Cleo is a gateway game, a hidden objects game with elements of an adventure game. While there’s still a certain amount of searching, you aren’t just looking for objects for the sake of squinting at the screen, your character actually uses those items.
I’ve written before about losing interest in hidden objects play, but Cleo held my interest a bit longer with ancient scenes. Did I mention that there are Romans? I’m unable to separate my game reviews from my classicist side, and I have to admit that the later civil wars and the question of Caesarion and Octavian’s inheritance have always interested me. The story leads you through different famous places in Alexandria, like the library and the lighthouse, and touches on some of the Roman-Egyptian tensions at the time. As you click around the hidden objects screens, bits of information appear about the items you’re seeing. You’ll also come across scrolls with a paragraph or two of historical background information. (I soon found myself skimming these, but that’s mostly because I wanted to play more.)
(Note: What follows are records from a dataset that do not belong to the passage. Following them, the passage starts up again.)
(* ===== verification/Package.v ===== *)
(** * Built packages (internal/pacman/pkg/package.go, dbentry.go, buildinfo.go, soname.go)

    The walk over the members of a package archive, the readers of .PKGINFO and
    .BUILDINFO, the metadata a repository entry is made of, and the sonames a package
    ships with the bumps between two builds.

    Decompression, the tar format, SHA-256 and ELF are outside: a package file is a
    string that [decode] turns into its tar members. *)

From S2P Require Import Prelude GoStrings KeyValue Pkginfo.

(** ** Tar streams *)
Inductive typeflag := TypeReg | TypeDir | TypeOther.

#[export] Instance typeflag_eq_dec : EqDecision typeflag.
Proof. solve_decision. Defined.

Record tar_member := mkMember {
  hdr_Name : string;
  hdr_Typeflag : typeflag;
  hdr_data : string;
}.

#[export] Instance tar_member_eq_dec : EqDecision tar_member.
Proof. solve_decision. Defined.

(** The members a [tar.Reader] yields, then io.EOF or the error of [Next]. *)
Record tar_stream := mkStream { members : list tar_member; stream_err : option string }.

(** [tar.NewReader] over the writer's output. *)
Definition complete (l : list tar_member) : tar_stream := mkStream l None.

Inductive package_error :=
| ErrDecoder (e : string)
| ErrTarHeader (e : string)
| ErrPkginfoNotFound
| ErrPkginfo (e : parse_error)
| ErrBuildInfoNotFound
| ErrBuildinfo (e : parse_error)
| ErrOpen (e : string).

(** The loop of [walkPackageTar] for a callback over a state; [true] stops. *)
Fixpoint walk_members {S} (fn : S → tar_member → result package_error (S * bool)) (s : S)
    (l : list tar_member) (err : option string) : result package_error S :=
  match l with
  | [] => match err with None => Ok s | Some e => Err (ErrTarHeader e) end
  | m :: l =>
      match fn s m with
      | Err e => Err e
      | Ok (s, true) => Ok s
      | Ok (s, false) => walk_members fn s l err
      end
  end.
(** Keys are the directories, one path component each, and the cached name is the one in
    the desc. *)
Definition wf_entry (k : string) (e : dbEntry) : Prop :=
  e_dir e = k ∧ k ≠ "" ∧ occurs "/" k = false ∧ e_name e = descName (e_desc e).

Definition wf_builder b : Prop := map_Forall wf_entry b.

Lemma splitEntryPath_Some p dir member :
  splitEntryPath p = Some (dir, member) → dir ≠ "" ∧ occurs "/" dir = false.
Proof.
  unfold splitEntryPath. destruct (cut "/" _) as [[d m]|] eqn:E; [|done].
  apply cut_char_Some in E as [_ Ho]. case_decide as Hn; [done|].
  destruct (contains m "/"); [done|]. intros [= -> ->]. naive_solver.
Qed.

Lemma contains_char c s : contains s (String c "") = occurs c s.
Proof.
  unfold contains. destruct (occurs c s) eqn:E.
  - apply bool_decide_eq_true. apply not_eq_None_Some. rewrite cut_char_None. by rewrite E.
  - apply bool_decide_eq_false. rewrite <-eq_None_not_Some. by apply cut_char_None.
Qed.

Lemma splitEntryPath_member dir member :
  dir ≠ "" → occurs "/" dir = false → member ≠ "" → occurs "/" member = false →
  splitEntryPath (dir +:+ String "/" member) = Some (dir, member).
Proof.
  intros Hd Hod Hm Hom. unfold splitEntryPath.
  assert (trim_suffix (dir +:+ String "/" member) "/" = dir +:+ String "/" member) as ->.
  { unfold trim_suffix. destruct (strip_suffix _ _) as [t|] eqn:E; [|done]. exfalso.
    apply strip_suffix_Some in E. change (String "/" member) with ("/" +:+ member) in E. rewrite str_app_assoc in E.
    apply app_last_occurs in E; [congruence|done]. }
  rewrite cut_char_app by done. rewrite decide_False by naive_solver.
  by rewrite contains_char, Hom.
Qed.

Lemma wf_builder_insert b k e : wf_builder b → wf_entry k e → wf_builder (<[k := e]> b).
Proof. intros. by apply map_Forall_insert_2. Qed.

Lemma load_wf withFiles l b : wf_builder b → wf_builder (foldl (load_member withFiles) b l).
Proof.
  revert b. induction l as [|m l IH]; intros b Hb; [done|]. simpl. apply IH.
  unfold load_member. case_decide; [done|].
  destruct (splitEntryPath (hdr_Name m)) as [[dir member]|] eqn:E; [|done].
  apply splitEntryPath_Some in E as [Hd Ho]. apply wf_builder_insert; [done|].
  assert (He : wf_entry dir (default (mkEntry dir "" "" None) (b !! dir))).
  { destruct (b !! dir) as [e|] eqn:Hl; [by apply (Hb dir)|]. done. }
  destruct He as (H1 & _ & _ & H4).
  repeat case_match; split_and!; done.
Qed.

Lemma load_LoadDB_wf b r b' : wf_builder b → LoadDB decode b r = Ok b' → wf_builder b'.
Proof.
  unfold LoadDB, load. destruct r as [data|]; [|naive_solver]. intros Hb H. simplify_result.
  case_match; simplify_result. by apply load_wf.
Qed.

Lemma range_alter_wf b (files : dbBuilder) : wf_builder b → wf_builder (range_alter adopt_files b files).
Proof.
  intros Hb k e Hk. rewrite lookup_range_alter in Hk. revert Hk. destruct (files !! k) as [c|]; [|apply Hb].
  intros (e' & Hk & ->)%fmap_Some. apply Hb in Hk. unfold adopt_files. by case_decide.
Qed.

Lemma LoadFiles_wf b r b' : wf_builder b → LoadFiles decode b r = Ok b' → wf_builder b'.
Proof.
  unfold LoadFiles. destruct r as [data|]; [|naive_solver]. intros Hb H. simplify_result.
  by apply range_alter_wf.
Qed.

End builder_lemmas.

Section remove_lemmas.
Context {R : RangeOrder}.
Implicit Types (b : dbBuilder).

(** [Remove] keeps the entries of other names. *)
Lemma Remove_spec b name :
  (∀ k, (Remove b name).1 !! k
        = e ← b !! k; if decide (e_name e = name) then None else Some e) ∧
  ((Remove b name).2 = true ↔ ∃ k e, b !! k = Some e ∧ e_name e = name).
Proof.
  unfold Remove. set (P (_ : string) (e : dbEntry) := bool_decide (e_name e = name)).
  assert (Hl : ∀ l acc,
    (foldl (remove_step name) acc l).1
    = foldl (λ m kv, if P kv.1 kv.2 then delete kv.1 m else m) acc.1 l ∧
    ((foldl (remove_step name) acc l).2 = true ↔
       acc.2 = true ∨ ∃ kv, kv ∈ l ∧ e_name kv.2 = name)).
  { induction l as [|[k e] l IH]; intros acc; simpl; [set_solver|].
    destruct (IH (remove_step name acc (k, e))) as [-> ->].
    unfold remove_step, P. simpl. case_decide as He.
    - rewrite bool_decide_eq_true_2 by done. split; [done|]. simpl. set_solver.
    - rewrite bool_decide_eq_false_2 by done. split; [done|]. set_solver. }
  destruct (Hl (range_map b) (b, false)) as [-> ->]. simpl. split.
  - intros k. rewrite (lookup_range_delete P). unfold P.
    destruct (b !! k) as [e|]; simpl; [|done]. by repeat case_decide; case_bool_decide.
  - split.
    + intros [?|([k e] & Hin%elem_of_range_map & He)]; [done|]. eauto.
    + intros (k & e & Hk%elem_of_range_map & He). right. by exists (k, e).
Qed.

Lemma lookup_Remove b name k e :
  (Remove b name).1 !! k = Some e ↔ b !! k = Some e ∧ e_name e ≠ name.
Proof.
  rewrite (proj1 (Remove_spec b name)). destruct (b !! k) as [e'|]; simpl; [|naive_solver].
  case_decide; naive_solver.
Qed.

Lemma Remove_wf b name : wf_builder b → wf_builder (Remove b name).1.
Proof. intros Hb k e [Hk _]%lookup_Remove. by apply Hb. Qed.
End remove_lemmas.

(** ** Writing and reading back *)
Section write_load.
Context (decode : string → result string tar_stream) {R : RangeOrder}.
Implicit Types (b : dbBuilder).

(** What one archive keeps of an entry. *)
Definition kept (withFiles : bool) (e : dbEntry) : dbEntry :=
  if withFiles then e else e <| e_files := None |>.

Lemma load_entry withFiles b k e :
  wf_entry k e → b !! k = None →
  foldl (load_member withFiles) b (entry_members withFiles e) = <[k := kept withFiles e]> b.
Proof.
  intros (<- & Hne & Ho & Hn) Hb. destruct e as [dir name desc files]; simpl in *.
  unfold load_member at 3; simpl. unfold load_member at 2; simpl.
  rewrite splitEntryPath_member, Hb by done. simpl.
  destruct files as [files|]; [destruct withFiles|]; simpl; rewrite <-?Hn; try done.
  - unfold load_member; simpl. rewrite splitEntryPath_member by done.
    rewrite lookup_insert_eq. simpl. by rewrite insert_insert_eq.
  - by destruct withFiles.
Qed.

Lemma load_entries withFiles b l b0 :
  wf_builder b → NoDup l → (∀ k, k ∈ l → is_Some (b !! k) ∧ b0 !! k = None) →
  foldl (load_member withFiles) b0
    (concat (map (λ dir, entry_members withFiles (entry_at b dir)) l))
  = foldl (λ m k, <[k := kept withFiles (entry_at b k)]> m) b0 l.
Proof.
  intros Hb Hnd. revert b0. induction Hnd as [|k l Hk Hnd IH]; intros b0 Hl; [done|].
  cbn [map concat]. rewrite foldl_app. destruct (Hl k) as [[e He] Hb0]; [set_solver|].
  assert (entry_at b k = e) as Hat by (unfold entry_at; by rewrite He).
  rewrite (load_entry _ _ k) by (rewrite ?Hat; by apply (Hb k) || done). apply IH.
  intros k' Hk'. destruct (Hl k') as [? ?]; [set_solver|]. split; [done|].
  rewrite lookup_insert_ne; [done|]. intros ->. done.
Qed.

Lemma load_write withFiles b :
  wf_builder b →
  foldl (load_member withFiles) ∅ (write b withFiles) = kept withFiles <$> b.
Proof.
  intros Hb. unfold write. assert (Hdirs : ∀ k, k ∈ sortedDirs b ↔ is_Some (b !! k)).
  { intros k. unfold sortedDirs. by rewrite elem_of_sort_strings, elem_of_range_keys, elem_of_dom. }
  rewrite load_entries; [|done|apply NoDup_sort_strings, NoDup_range_keys|].
  - apply map_eq. intros k. rewrite (lookup_fill (λ k, kept withFiles (entry_at b k))).
    rewrite lookup_fmap, lookup_empty. unfold entry_at. case_decide as Hk; rewrite Hdirs in Hk.
    + by destruct Hk as [e ->].
    + by rewrite <-eq_None_not_Some in Hk; rewrite Hk.
  - intros k Hk%Hdirs. split; [done|]. apply lookup_empty.
Qed.

Lemma write_order (R' : RangeOrder) b withFiles : @write R b withFiles = @write R' b withFiles.
Proof.
  unfold write, sortedDirs.
  assert (sort_strings (@range_keys R (dom b)) = sort_strings (@range_keys R' (dom b))) as ->; [|done].
  apply sort_strings_Proper. by rewrite !range_keys_perm.
Qed.
End write_load.

(** The archives a well-formed builder writes are read back to the same builder: the
    .db archive gives every entry without its file list, and loading the .files archive
    on top restores the lists, whatever the iteration order of either program run; the
    members written do not depend on that order. *)
Theorem write_load_roundtrip decode (R1 R2 : RangeOrder) (b : dbBuilder) db files :
  wf_builder b →
  decode db = Ok (complete (@WriteDB R1 b)) → decode files = Ok (complete (@WriteFiles R1 b)) →
  (∀ withFiles, @write R1 b withFiles = @write R2 b withFiles) ∧
  LoadDB decode newDBBuilder (Some db) = Ok ((λ e, e <| e_files := None |>) <$> b) ∧
  (b' ← LoadDB decode newDBBuilder (Some db); @LoadFiles decode R2 b' (Some files)) = Ok b.
Proof.
  intros Hb Hdb Hfiles.
  assert (LoadDB decode newDBBuilder (Some db) = Ok ((λ e, e <| e_files := None |>) <$> b)) as H1.
  { unfold LoadDB, load. rewrite Hdb. simpl. unfold WriteDB, newDBBuilder. by rewrite load_write. }
  split; [intros; apply write_order|]. split; [done|]. rewrite H1. simpl. unfold LoadFiles, load. rewrite Hfiles. simpl.
  unfold WriteFiles, newDBBuilder. rewrite load_write by done. f_equal. apply map_eq. intros k.
  rewrite lookup_range_alter, !lookup_fmap. destruct (b !! k) as [e|]; [|done]. simpl.
  unfold adopt_files, kept. simpl. rewrite decide_False by (intros H; by apply H). by destruct e.
Qed.

(** Loading a .files archive changes nothing but file lists, and takes the list of an
    entry only when the archive has an entry of the same directory with the same desc: a
    stale .files archive never lends its lists to newer packages. *)
Theorem LoadFiles_spec decode {R : RangeOrder} (b : dbBuilder) data :
  match LoadFiles decode b (Some data), load decode newDBBuilder (Some data) true with
  | Ok b', Ok files => ∀ k,
      b' !! k = (λ e, match files !! k with
                      | Some c => if decide (e_desc c = e_desc e) then e <| e_files := e_files c |> else e
                      | None => e
                      end) <$> b !! k
  | Err e, Err e' => e = e'
  | _, _ => False
  end.
Proof.
  unfold LoadFiles. destruct (load _ _ _ _) as [files|e]; simpl; [|done]. intros k.
  rewrite lookup_range_alter. unfold adopt_files.
  destruct (files !! k) as [c|]; destruct (b !! k) as [e|]; simpl; try done.
  f_equal. repeat case_decide; congruence.
Qed.

(** ** [Upsert] *)
Section upsert.
Context {R : RangeOrder}.
Implicit Types (b : dbBuilder).
Lemma attached_canonical decode sha256 {R : RangeOrder} s pkgs b b' :
  foldM (attached decode sha256 s) b pkgs = Ok b' → same_canonical b b'.
Proof.
  intros H. revert H. apply (foldM_ind (same_canonical b)); [done|].
  intros b1 p b2 _ H1 H2. unfold attached in H2. case_decide; [by simplify_eq|].
  apply bind_Ok in H2 as (m & _ & H2). unfold map_err in H2.
  destruct (AttachFiles b1 (Some m)) eqn:E; [|done]. injection H2 as <-.
  unfold same_canonical in *. rewrite H1. by eapply AttachFiles_canonical.
Qed.

(** The file names of the entries without a file list, in the order of the directories. *)
Definition listless {R : RangeOrder} (b : dbBuilder) : list string :=
  map (λ dir, descValue (e_desc (entry_at b dir)) "%FILENAME%")
    (filter (λ dir, e_files (entry_at b dir) = None) (sortedDirs b)).

Lemma missingFileObjects_Ok {R : RangeOrder} b l : missingFileObjects b = Ok l → l = listless b.
Proof.
  unfold missingFileObjects, listless.
  assert (H : ∀ dirs acc l, foldM (missing_step b) acc dirs = Ok l →
    l = acc ++ map (λ dir, descValue (e_desc (entry_at b dir)) "%FILENAME%")
                 (filter (λ dir, e_files (entry_at b dir) = None) dirs)).
  { induction dirs as [|d dirs IH]; intros acc l'; simpl; [intros [= <-]; by rewrite app_nil_r|].
    rewrite filter_cons. unfold missing_step at 1. destruct (e_files (entry_at b d)) eqn:E.
    - rewrite (decide_False (P := Some s = None)) by done. apply IH.
    - rewrite (decide_True (P := @None string = None)) by done. case_decide; [done|]. intros ->%IH. by rewrite <-(assoc (++)). }
  intros ->%H. done.
Qed.

Lemma listless_nil {R : RangeOrder} (b : dbBuilder) : listless b = [] → map_Forall (λ _ e, is_Some (e_files e)) b.
Proof.
  unfold listless. intros Hl%fmap_nil_inv k e Hk. apply not_eq_None_Some. intros He.
  assert (k ∈ filter (λ dir, e_files (entry_at b dir) = None) (sortedDirs b)) as Hin; [|rewrite Hl in Hin; set_solver].
  apply list_elem_of_filter. unfold entry_at. rewrite Hk. split; [done|].
  unfold sortedDirs. by rewrite elem_of_sort_strings, elem_of_range_keys, elem_of_dom, Hk.
Qed.

Lemma RebuildDerived_effect io encode decode sha256 {R : RangeOrder} t dbPath pkgs signed paths st :
  toolPathsFor dbPath = Ok paths → Forall (λ p, p ∉ sig_paths paths) (main_paths paths) →
  let '(r, st') := RebuildDerived io encode decode sha256 t dbPath pkgs signed st in
  let rebuilt := b ← loaded decode paths (fs st); foldM (attached decode sha256 (fs st)) b pkgs in
  (∀ p, p ∉ [tp_files paths; tp_filesLink paths] ++ sig_paths paths → fs st' !! p = fs st !! p) ∧
  (r = Ok tt → ∃ b0 b, loaded decode paths (fs st) = Ok b0 ∧ rebuilt = Ok b ∧
     same_canonical b0 b ∧ map_Forall (λ _ e, is_Some (e_files e)) b ∧
     fs st' !! tp_files paths = Some (encode (WriteFiles b)) ∧
     fs st' !! tp_filesLink paths = Some (encode (WriteFiles b))) ∧
  (∀ b, rebuilt = Ok b → listless b ≠ [] → fs st' = fs st ∧ r ≠ Ok tt) ∧
  (∀ l, r = Err (ErrMissingPackageFiles l) → ∃ b, rebuilt = Ok b ∧ l = listless b ∧ l ≠ []).
Proof.
  intros Hpaths Hsig. pose proof (good_paths_For _ _ Hpaths Hsig) as Hg.
  unfold RebuildDerived. destruct (unsupported t signed); [by simpl; split_and!|].
  rewrite Hpaths. unfold mbind at 1, tool_bind at 1. simpl.
  pose proof (reads_bind _ _ _ _ (reads_loadToolBuilder io decode paths)
    (λ b, reads_fold _ _ b pkgs (reads_attach io decode sha256)) st) as [Hfs Hval].
  set (prefix := loadToolBuilder io decode paths ≫= _) in Hfs, Hval.
  match goal with |- context [(loadToolBuilder io decode paths ≫= ?k) st] =>
    assert (Heq : (loadToolBuilder io decode paths ≫= k) st
      = (prefix ≫= λ b, missing ← lift (map_err ErrRepo (missingFileObjects b));
           if decide (missing ≠ []) then fail (ErrMissingPackageFiles missing)
           else _ ← writeDerivedBuilder io encode b paths; maybeSign io t paths signed) st) end.
  { unfold prefix, mbind, tool_bind. by destruct (loadToolBuilder io decode paths st) as [[]]. }
  rewrite Heq. clear Heq. unfold mbind at 1, tool_bind at 1.
  destruct (prefix st) as [[b|e] st1] eqn:Hp; simpl in Hfs, Hval.
  2: { rewrite Hfs. split_and!; try done. by intros l [= ->]. }
  clear Hp. clearbody prefix. clear prefix.
  unfold mbind at 1, tool_bind at 1. unfold lift.
  destruct (missingFileObjects b) as [missing|e] eqn:Hm; simpl.
  2: { rewrite Hfs. by split_and!. }
  apply missingFileObjects_Ok in Hm as ->. case_decide as Hl; simpl.
  { rewrite Hfs. split_and!; try done. intros l [= <-]. by exists b. }
  pose proof (write_derived_effect io encode t b paths signed st1 Hg) as (H1 & H2 & H3).
  destruct ((writeDerivedBuilder io encode b paths ≫= λ _, maybeSign io t paths signed) st1) as [r st2].
  simpl in H1, H2, H3. rewrite Hfs in H1. split_and!; [done| | |].
  - intros Hr. destruct (H2 Hr) as [Hf Hfl]. apply listless_nil in Hl.
    destruct (loaded decode paths (fs st)) as [b0|] eqn:Hb0; [|done].
    exists b0, b. split_and!; try done. by eapply attached_canonical.
  - intros b' Hb' Hl'. by assert (Ok b = Ok b' :> result tool_error dbBuilder) as [= <-] by
      (etrans; [symmetry; exact Hval|exact Hb']).
  - intros l ->. by specialize (H3 _ eq_refl).
Qed.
Finding items was quite easy, since you can see silhouettes of the items you’re seeking. I found my location hints recharging much faster than I could possibly need, but of course I was playing in casual mode because I am a huge slacker I don’t like my games to scold me for pausing. At times, silhouettes of items that are used together will appear inside a jeweled circlet, and once all the parts are collected, you can make and use a new item.
The puzzles ranged from the usual reassembly of a torn-up note to really creative, clever puzzles. I particularly liked the logic puzzle to open the armaria (That’s classicist for storage box. You’re welcome.) and the code-breaking puzzle. The only disappointing puzzle was one that required players to arrange numbered scrolls. The directions were seriously confusing, it took me a long time using the red and green hints to figure out what the game was asking me to do. (If you’re stuck, it might be because “across” doesn’t mean what you think it does. )
Later in the game, your character remembers places you’ve previously visited, and you use your inventory and evidence to answer questions about them, a bit like the basic mechanic in Phoenix Wright and occasionally used in Women’s Murder Club: Games of Passion as well.
Spoiler Alert! Caesarian gets killed so Octavian can be Caesar’s undisputed heir! Wait, wrong spoiler. The real spoiler is at the end of the game when your NPC sidekick, Kathya, who’s been mostly plot exposition and historical detail so far, turns on you and tries to frame you as the murderer! The brutal backstabs of palace life!
Overall, Cleo is an engaging Big Fish-type game with great scenery and good puzzles. And Romans.